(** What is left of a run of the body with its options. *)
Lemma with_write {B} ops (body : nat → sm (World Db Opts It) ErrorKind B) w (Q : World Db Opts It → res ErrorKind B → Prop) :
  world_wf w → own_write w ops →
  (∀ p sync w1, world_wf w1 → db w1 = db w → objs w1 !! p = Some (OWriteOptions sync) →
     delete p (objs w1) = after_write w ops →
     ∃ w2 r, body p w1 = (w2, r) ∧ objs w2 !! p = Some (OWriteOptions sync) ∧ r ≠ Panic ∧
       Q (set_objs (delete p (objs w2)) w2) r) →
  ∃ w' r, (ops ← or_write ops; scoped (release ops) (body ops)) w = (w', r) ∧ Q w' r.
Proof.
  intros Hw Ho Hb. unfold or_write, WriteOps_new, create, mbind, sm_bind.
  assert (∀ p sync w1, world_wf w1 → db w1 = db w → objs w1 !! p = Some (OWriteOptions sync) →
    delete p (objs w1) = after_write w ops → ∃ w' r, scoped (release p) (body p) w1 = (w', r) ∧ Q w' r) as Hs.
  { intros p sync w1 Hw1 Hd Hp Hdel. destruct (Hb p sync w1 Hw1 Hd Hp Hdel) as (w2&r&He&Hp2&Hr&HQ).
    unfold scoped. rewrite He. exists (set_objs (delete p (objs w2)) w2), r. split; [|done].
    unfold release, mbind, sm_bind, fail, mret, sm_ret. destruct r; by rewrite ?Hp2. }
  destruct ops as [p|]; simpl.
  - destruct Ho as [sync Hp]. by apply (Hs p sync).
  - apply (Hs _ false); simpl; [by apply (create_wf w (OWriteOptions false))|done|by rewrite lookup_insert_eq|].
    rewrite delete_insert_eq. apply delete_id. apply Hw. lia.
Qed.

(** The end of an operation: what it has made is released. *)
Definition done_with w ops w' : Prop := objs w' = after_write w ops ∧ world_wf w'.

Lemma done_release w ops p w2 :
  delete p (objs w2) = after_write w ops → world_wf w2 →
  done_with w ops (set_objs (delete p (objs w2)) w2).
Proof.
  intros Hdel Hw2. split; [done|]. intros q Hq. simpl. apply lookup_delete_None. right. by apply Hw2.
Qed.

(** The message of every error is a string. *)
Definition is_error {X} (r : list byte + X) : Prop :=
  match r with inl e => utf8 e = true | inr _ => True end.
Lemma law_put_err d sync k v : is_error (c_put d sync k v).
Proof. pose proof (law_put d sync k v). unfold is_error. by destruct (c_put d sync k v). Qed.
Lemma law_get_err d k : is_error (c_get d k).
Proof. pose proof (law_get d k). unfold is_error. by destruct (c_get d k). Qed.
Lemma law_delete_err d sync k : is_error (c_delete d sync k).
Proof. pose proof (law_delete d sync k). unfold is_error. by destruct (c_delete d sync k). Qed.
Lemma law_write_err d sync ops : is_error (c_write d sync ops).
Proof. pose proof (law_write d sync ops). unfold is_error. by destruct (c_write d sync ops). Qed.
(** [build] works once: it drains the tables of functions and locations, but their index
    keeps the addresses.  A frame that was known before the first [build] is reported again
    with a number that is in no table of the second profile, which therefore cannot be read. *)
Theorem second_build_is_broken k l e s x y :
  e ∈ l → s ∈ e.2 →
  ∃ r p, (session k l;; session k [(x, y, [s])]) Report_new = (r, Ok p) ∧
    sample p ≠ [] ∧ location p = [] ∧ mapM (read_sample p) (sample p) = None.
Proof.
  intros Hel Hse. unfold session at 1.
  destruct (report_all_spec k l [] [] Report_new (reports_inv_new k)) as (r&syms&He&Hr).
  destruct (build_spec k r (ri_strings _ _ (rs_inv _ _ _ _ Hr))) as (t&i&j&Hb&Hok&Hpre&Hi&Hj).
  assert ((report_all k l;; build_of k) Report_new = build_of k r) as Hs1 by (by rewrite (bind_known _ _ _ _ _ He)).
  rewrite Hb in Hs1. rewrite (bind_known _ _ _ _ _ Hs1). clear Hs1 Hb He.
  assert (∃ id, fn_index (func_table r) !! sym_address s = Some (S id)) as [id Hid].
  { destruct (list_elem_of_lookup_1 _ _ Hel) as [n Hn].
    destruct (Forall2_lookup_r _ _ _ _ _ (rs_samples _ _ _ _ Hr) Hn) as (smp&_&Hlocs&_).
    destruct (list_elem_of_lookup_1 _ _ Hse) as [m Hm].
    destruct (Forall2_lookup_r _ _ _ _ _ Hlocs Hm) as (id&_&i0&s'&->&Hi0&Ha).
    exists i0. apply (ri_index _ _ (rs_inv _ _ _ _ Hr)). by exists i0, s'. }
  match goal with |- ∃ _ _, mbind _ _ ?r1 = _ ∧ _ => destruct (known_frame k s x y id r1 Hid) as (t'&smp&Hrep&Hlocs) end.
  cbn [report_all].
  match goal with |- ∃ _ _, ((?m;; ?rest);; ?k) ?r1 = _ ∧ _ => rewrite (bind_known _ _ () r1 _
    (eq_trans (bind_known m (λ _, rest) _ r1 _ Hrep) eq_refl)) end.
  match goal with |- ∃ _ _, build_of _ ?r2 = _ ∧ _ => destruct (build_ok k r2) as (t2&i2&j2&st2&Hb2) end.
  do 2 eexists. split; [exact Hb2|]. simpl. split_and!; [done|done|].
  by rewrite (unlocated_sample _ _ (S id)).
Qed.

TASK DIRECTIONS: Set down every record above exactly as written.

SOLUTION TO THIS PROBLEM:
(** What is left of a run of the body with its options. *)
Lemma with_write {B} ops (body : nat → sm (World Db Opts It) ErrorKind B) w (Q : World Db Opts It → res ErrorKind B → Prop) :
  world_wf w → own_write w ops →
  (∀ p sync w1, world_wf w1 → db w1 = db w → objs w1 !! p = Some (OWriteOptions sync) →
     delete p (objs w1) = after_write w ops →
     ∃ w2 r, body p w1 = (w2, r) ∧ objs w2 !! p = Some (OWriteOptions sync) ∧ r ≠ Panic ∧
       Q (set_objs (delete p (objs w2)) w2) r) →
  ∃ w' r, (ops ← or_write ops; scoped (release ops) (body ops)) w = (w', r) ∧ Q w' r.
Proof.
  intros Hw Ho Hb. unfold or_write, WriteOps_new, create, mbind, sm_bind.
  assert (∀ p sync w1, world_wf w1 → db w1 = db w → objs w1 !! p = Some (OWriteOptions sync) →
    delete p (objs w1) = after_write w ops → ∃ w' r, scoped (release p) (body p) w1 = (w', r) ∧ Q w' r) as Hs.
  { intros p sync w1 Hw1 Hd Hp Hdel. destruct (Hb p sync w1 Hw1 Hd Hp Hdel) as (w2&r&He&Hp2&Hr&HQ).
    unfold scoped. rewrite He. exists (set_objs (delete p (objs w2)) w2), r. split; [|done].
    unfold release, mbind, sm_bind, fail, mret, sm_ret. destruct r; by rewrite ?Hp2. }
  destruct ops as [p|]; simpl.
  - destruct Ho as [sync Hp]. by apply (Hs p sync).
  - apply (Hs _ false); simpl; [by apply (create_wf w (OWriteOptions false))|done|by rewrite lookup_insert_eq|].
    rewrite delete_insert_eq. apply delete_id. apply Hw. lia.
Qed.

(** The end of an operation: what it has made is released. *)
Definition done_with w ops w' : Prop := objs w' = after_write w ops ∧ world_wf w'.

Lemma done_release w ops p w2 :
  delete p (objs w2) = after_write w ops → world_wf w2 →
  done_with w ops (set_objs (delete p (objs w2)) w2).
Proof.
  intros Hdel Hw2. split; [done|]. intros q Hq. simpl. apply lookup_delete_None. right. by apply Hw2.
Qed.

(** The message of every error is a string. *)
Definition is_error {X} (r : list byte + X) : Prop :=
  match r with inl e => utf8 e = true | inr _ => True end.
Lemma law_put_err d sync k v : is_error (c_put d sync k v).
Proof. pose proof (law_put d sync k v). unfold is_error. by destruct (c_put d sync k v). Qed.
Lemma law_get_err d k : is_error (c_get d k).
Proof. pose proof (law_get d k). unfold is_error. by destruct (c_get d k). Qed.
Lemma law_delete_err d sync k : is_error (c_delete d sync k).
Proof. pose proof (law_delete d sync k). unfold is_error. by destruct (c_delete d sync k). Qed.
Lemma law_write_err d sync ops : is_error (c_write d sync ops).
Proof. pose proof (law_write d sync ops). unfold is_error. by destruct (c_write d sync ops). Qed.
(** [build] works once: it drains the tables of functions and locations, but their index
    keeps the addresses.  A frame that was known before the first [build] is reported again
    with a number that is in no table of the second profile, which therefore cannot be read. *)
Theorem second_build_is_broken k l e s x y :
  e ∈ l → s ∈ e.2 →
  ∃ r p, (session k l;; session k [(x, y, [s])]) Report_new = (r, Ok p) ∧
    sample p ≠ [] ∧ location p = [] ∧ mapM (read_sample p) (sample p) = None.
Proof.
  intros Hel Hse. unfold session at 1.
  destruct (report_all_spec k l [] [] Report_new (reports_inv_new k)) as (r&syms&He&Hr).
  destruct (build_spec k r (ri_strings _ _ (rs_inv _ _ _ _ Hr))) as (t&i&j&Hb&Hok&Hpre&Hi&Hj).
  assert ((report_all k l;; build_of k) Report_new = build_of k r) as Hs1 by (by rewrite (bind_known _ _ _ _ _ He)).
  rewrite Hb in Hs1. rewrite (bind_known _ _ _ _ _ Hs1). clear Hs1 Hb He.
  assert (∃ id, fn_index (func_table r) !! sym_address s = Some (S id)) as [id Hid].
  { destruct (list_elem_of_lookup_1 _ _ Hel) as [n Hn].
    destruct (Forall2_lookup_r _ _ _ _ _ (rs_samples _ _ _ _ Hr) Hn) as (smp&_&Hlocs&_).
    destruct (list_elem_of_lookup_1 _ _ Hse) as [m Hm].
    destruct (Forall2_lookup_r _ _ _ _ _ Hlocs Hm) as (id&_&i0&s'&->&Hi0&Ha).
    exists i0. apply (ri_index _ _ (rs_inv _ _ _ _ Hr)). by exists i0, s'. }
  match goal with |- ∃ _ _, mbind _ _ ?r1 = _ ∧ _ => destruct (known_frame k s x y id r1 Hid) as (t'&smp&Hrep&Hlocs) end.
  cbn [report_all].
  match goal with |- ∃ _ _, ((?m;; ?rest);; ?k) ?r1 = _ ∧ _ => rewrite (bind_known _ _ () r1 _
    (eq_trans (bind_known m (λ _, rest) _ r1 _ Hrep) eq_refl)) end.
  match goal with |- ∃ _ _, build_of _ ?r2 = _ ∧ _ => destruct (build_ok k r2) as (t2&i2&j2&st2&Hb2) end.
  do 2 eexists. split; [exact Hb2|]. simpl. split_and!; [done|done|].
  by rewrite (unlocated_sample _ _ (S id)).
Qed.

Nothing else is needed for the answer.